**What to work on**
Would you please transcribe, exactly as written, the lines of the entries below starting at the one that holds "Lemma ticks_serve (n" and ending at the one that holds "destruct Hst as", both included?

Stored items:
========================================

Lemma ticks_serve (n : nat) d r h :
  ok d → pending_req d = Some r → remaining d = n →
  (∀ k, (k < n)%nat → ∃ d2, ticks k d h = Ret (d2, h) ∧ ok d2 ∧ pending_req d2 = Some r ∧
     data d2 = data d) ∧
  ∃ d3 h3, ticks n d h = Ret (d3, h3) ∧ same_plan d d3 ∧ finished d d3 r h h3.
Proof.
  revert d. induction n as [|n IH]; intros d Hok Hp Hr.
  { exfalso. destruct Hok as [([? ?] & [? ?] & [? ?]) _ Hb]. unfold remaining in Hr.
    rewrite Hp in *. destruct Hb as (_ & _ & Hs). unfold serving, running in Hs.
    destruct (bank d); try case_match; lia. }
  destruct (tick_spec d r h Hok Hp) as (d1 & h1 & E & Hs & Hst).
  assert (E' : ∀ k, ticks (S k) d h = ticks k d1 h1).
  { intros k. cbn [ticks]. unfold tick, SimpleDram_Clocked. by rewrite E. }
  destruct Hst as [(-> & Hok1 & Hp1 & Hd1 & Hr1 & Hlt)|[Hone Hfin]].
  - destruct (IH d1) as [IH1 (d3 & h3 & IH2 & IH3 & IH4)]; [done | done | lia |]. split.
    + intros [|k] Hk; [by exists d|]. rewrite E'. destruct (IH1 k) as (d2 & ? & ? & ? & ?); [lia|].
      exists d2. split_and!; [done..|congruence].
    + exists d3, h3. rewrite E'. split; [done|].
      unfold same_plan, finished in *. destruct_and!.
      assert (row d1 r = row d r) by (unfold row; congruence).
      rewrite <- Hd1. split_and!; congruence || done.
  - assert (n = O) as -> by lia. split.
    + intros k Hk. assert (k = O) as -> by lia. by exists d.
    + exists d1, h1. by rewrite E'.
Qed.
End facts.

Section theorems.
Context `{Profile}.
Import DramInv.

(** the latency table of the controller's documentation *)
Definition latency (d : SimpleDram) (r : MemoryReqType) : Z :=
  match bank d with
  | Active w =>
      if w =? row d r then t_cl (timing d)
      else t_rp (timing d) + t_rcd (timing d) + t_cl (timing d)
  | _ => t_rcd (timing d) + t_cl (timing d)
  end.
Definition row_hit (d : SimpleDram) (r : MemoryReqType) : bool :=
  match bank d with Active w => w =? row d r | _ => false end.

========================================

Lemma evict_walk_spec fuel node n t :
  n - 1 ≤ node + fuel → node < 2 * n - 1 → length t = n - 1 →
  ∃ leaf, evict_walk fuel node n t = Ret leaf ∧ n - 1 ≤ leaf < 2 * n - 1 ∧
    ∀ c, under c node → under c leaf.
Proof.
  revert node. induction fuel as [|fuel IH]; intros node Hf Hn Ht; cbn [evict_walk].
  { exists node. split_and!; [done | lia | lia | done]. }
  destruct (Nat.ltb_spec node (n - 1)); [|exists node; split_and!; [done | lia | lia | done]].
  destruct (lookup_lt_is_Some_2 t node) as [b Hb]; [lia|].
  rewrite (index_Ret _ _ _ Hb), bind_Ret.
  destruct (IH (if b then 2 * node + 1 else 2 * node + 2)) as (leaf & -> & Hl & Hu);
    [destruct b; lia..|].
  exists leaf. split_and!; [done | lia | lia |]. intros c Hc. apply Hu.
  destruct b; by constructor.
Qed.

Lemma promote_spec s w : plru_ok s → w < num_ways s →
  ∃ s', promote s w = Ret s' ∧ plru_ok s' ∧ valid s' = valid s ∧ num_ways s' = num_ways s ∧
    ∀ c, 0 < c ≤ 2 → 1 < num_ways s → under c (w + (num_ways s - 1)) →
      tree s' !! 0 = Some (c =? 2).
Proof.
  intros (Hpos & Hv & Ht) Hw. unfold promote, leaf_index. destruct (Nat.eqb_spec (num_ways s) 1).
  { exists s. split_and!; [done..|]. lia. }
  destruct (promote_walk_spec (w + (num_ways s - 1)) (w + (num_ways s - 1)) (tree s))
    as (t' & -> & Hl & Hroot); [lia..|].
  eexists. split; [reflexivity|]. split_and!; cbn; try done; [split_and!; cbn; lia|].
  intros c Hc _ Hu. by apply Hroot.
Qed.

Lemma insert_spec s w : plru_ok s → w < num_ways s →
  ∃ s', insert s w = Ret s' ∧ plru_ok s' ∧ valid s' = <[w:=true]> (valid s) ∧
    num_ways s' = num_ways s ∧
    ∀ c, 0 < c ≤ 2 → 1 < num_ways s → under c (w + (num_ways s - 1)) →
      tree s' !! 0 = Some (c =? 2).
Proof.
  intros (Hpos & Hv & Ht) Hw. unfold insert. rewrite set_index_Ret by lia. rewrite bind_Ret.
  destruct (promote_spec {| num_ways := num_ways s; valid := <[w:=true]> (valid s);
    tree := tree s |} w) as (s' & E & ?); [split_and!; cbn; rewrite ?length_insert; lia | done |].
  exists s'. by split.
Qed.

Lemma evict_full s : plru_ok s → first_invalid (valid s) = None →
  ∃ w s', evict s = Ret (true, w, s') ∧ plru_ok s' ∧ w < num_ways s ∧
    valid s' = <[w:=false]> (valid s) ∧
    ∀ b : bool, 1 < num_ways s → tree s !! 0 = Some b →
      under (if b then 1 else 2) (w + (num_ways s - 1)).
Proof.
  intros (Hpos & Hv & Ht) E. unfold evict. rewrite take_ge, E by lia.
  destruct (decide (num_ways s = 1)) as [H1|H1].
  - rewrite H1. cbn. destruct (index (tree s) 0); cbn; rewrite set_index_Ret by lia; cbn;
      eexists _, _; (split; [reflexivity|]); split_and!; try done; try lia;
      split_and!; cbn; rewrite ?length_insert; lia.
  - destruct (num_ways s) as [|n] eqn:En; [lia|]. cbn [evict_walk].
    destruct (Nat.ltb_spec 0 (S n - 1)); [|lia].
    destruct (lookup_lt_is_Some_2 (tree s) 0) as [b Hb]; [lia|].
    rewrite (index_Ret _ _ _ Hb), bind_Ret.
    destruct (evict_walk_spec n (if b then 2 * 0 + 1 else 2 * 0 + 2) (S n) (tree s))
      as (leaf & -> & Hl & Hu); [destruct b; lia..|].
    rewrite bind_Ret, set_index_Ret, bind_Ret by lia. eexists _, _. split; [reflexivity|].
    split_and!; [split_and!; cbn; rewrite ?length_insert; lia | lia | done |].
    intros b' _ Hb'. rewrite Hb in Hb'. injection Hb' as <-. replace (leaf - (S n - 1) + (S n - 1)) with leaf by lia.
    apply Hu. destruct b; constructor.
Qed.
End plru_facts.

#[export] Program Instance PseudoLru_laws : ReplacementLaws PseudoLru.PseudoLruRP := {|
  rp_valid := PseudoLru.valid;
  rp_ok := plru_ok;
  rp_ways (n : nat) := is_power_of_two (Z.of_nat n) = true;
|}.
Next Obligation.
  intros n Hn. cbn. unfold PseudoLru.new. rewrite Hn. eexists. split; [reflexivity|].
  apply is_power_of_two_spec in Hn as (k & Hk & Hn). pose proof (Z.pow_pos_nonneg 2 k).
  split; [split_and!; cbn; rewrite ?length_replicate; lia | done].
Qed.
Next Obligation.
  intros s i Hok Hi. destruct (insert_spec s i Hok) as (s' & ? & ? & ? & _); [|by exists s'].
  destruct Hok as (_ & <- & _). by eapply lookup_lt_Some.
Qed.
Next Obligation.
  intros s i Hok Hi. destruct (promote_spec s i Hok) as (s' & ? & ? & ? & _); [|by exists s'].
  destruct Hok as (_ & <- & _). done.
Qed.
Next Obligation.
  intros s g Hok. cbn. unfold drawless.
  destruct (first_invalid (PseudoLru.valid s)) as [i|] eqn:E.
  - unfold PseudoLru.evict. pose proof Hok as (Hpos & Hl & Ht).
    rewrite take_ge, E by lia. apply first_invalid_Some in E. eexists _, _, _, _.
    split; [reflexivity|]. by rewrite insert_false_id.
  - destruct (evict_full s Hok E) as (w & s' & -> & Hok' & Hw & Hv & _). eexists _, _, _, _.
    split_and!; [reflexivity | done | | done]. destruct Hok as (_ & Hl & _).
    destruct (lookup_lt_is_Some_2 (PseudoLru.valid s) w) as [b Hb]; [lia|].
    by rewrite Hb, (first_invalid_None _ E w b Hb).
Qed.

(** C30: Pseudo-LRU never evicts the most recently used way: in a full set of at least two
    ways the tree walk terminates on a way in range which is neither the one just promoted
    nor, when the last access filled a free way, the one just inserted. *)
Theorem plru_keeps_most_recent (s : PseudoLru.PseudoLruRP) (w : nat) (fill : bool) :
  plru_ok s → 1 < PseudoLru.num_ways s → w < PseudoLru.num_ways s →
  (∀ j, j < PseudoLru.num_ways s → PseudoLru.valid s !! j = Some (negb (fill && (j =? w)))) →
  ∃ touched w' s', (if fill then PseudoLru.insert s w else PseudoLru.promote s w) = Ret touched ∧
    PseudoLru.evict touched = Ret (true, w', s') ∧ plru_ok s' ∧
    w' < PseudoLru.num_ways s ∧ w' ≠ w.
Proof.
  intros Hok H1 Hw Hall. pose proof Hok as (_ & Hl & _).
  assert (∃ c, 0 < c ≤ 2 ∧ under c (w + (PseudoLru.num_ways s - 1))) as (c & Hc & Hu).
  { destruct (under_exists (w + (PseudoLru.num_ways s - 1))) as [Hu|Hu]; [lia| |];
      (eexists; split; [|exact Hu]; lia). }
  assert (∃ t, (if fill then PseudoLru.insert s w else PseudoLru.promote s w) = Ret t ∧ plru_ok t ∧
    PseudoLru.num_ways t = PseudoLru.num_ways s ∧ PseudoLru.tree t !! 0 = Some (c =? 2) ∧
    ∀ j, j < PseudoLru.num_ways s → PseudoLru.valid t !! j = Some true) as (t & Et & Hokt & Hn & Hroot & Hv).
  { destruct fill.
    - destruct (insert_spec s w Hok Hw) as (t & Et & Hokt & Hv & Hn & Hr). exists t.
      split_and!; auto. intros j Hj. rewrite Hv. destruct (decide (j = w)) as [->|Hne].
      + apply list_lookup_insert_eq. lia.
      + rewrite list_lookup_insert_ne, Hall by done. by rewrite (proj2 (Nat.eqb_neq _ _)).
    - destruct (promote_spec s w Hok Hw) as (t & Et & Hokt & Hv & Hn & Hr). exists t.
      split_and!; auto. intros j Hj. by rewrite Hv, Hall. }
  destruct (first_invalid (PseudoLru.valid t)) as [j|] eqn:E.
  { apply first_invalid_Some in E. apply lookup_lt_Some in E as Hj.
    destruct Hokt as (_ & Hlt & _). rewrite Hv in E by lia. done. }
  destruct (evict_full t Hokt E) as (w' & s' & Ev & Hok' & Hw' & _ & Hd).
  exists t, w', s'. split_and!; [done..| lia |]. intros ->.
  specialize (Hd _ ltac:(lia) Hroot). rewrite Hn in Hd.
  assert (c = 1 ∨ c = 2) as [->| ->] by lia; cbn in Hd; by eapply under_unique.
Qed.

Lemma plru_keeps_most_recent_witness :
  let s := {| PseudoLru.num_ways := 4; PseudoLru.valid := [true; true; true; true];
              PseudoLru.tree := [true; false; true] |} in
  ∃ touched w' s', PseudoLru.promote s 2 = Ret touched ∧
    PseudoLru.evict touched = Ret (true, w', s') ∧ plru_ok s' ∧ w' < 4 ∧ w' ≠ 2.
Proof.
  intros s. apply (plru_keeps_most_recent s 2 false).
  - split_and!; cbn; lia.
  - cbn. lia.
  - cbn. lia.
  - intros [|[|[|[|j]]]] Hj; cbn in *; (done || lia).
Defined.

========================================

**Reply to the exercise**
Lemma ticks_serve (n : nat) d r h :
  ok d → pending_req d = Some r → remaining d = n →
  (∀ k, (k < n)%nat → ∃ d2, ticks k d h = Ret (d2, h) ∧ ok d2 ∧ pending_req d2 = Some r ∧
     data d2 = data d) ∧
  ∃ d3 h3, ticks n d h = Ret (d3, h3) ∧ same_plan d d3 ∧ finished d d3 r h h3.
Proof.
  revert d. induction n as [|n IH]; intros d Hok Hp Hr.
  { exfalso. destruct Hok as [([? ?] & [? ?] & [? ?]) _ Hb]. unfold remaining in Hr.
    rewrite Hp in *. destruct Hb as (_ & _ & Hs). unfold serving, running in Hs.
    destruct (bank d); try case_match; lia. }
  destruct (tick_spec d r h Hok Hp) as (d1 & h1 & E & Hs & Hst).
  assert (E' : ∀ k, ticks (S k) d h = ticks k d1 h1).
  { intros k. cbn [ticks]. unfold tick, SimpleDram_Clocked. by rewrite E. }
  destruct Hst as [(-> & Hok1 & Hp1 & Hd1 & Hr1 & Hlt)|[Hone Hfin]].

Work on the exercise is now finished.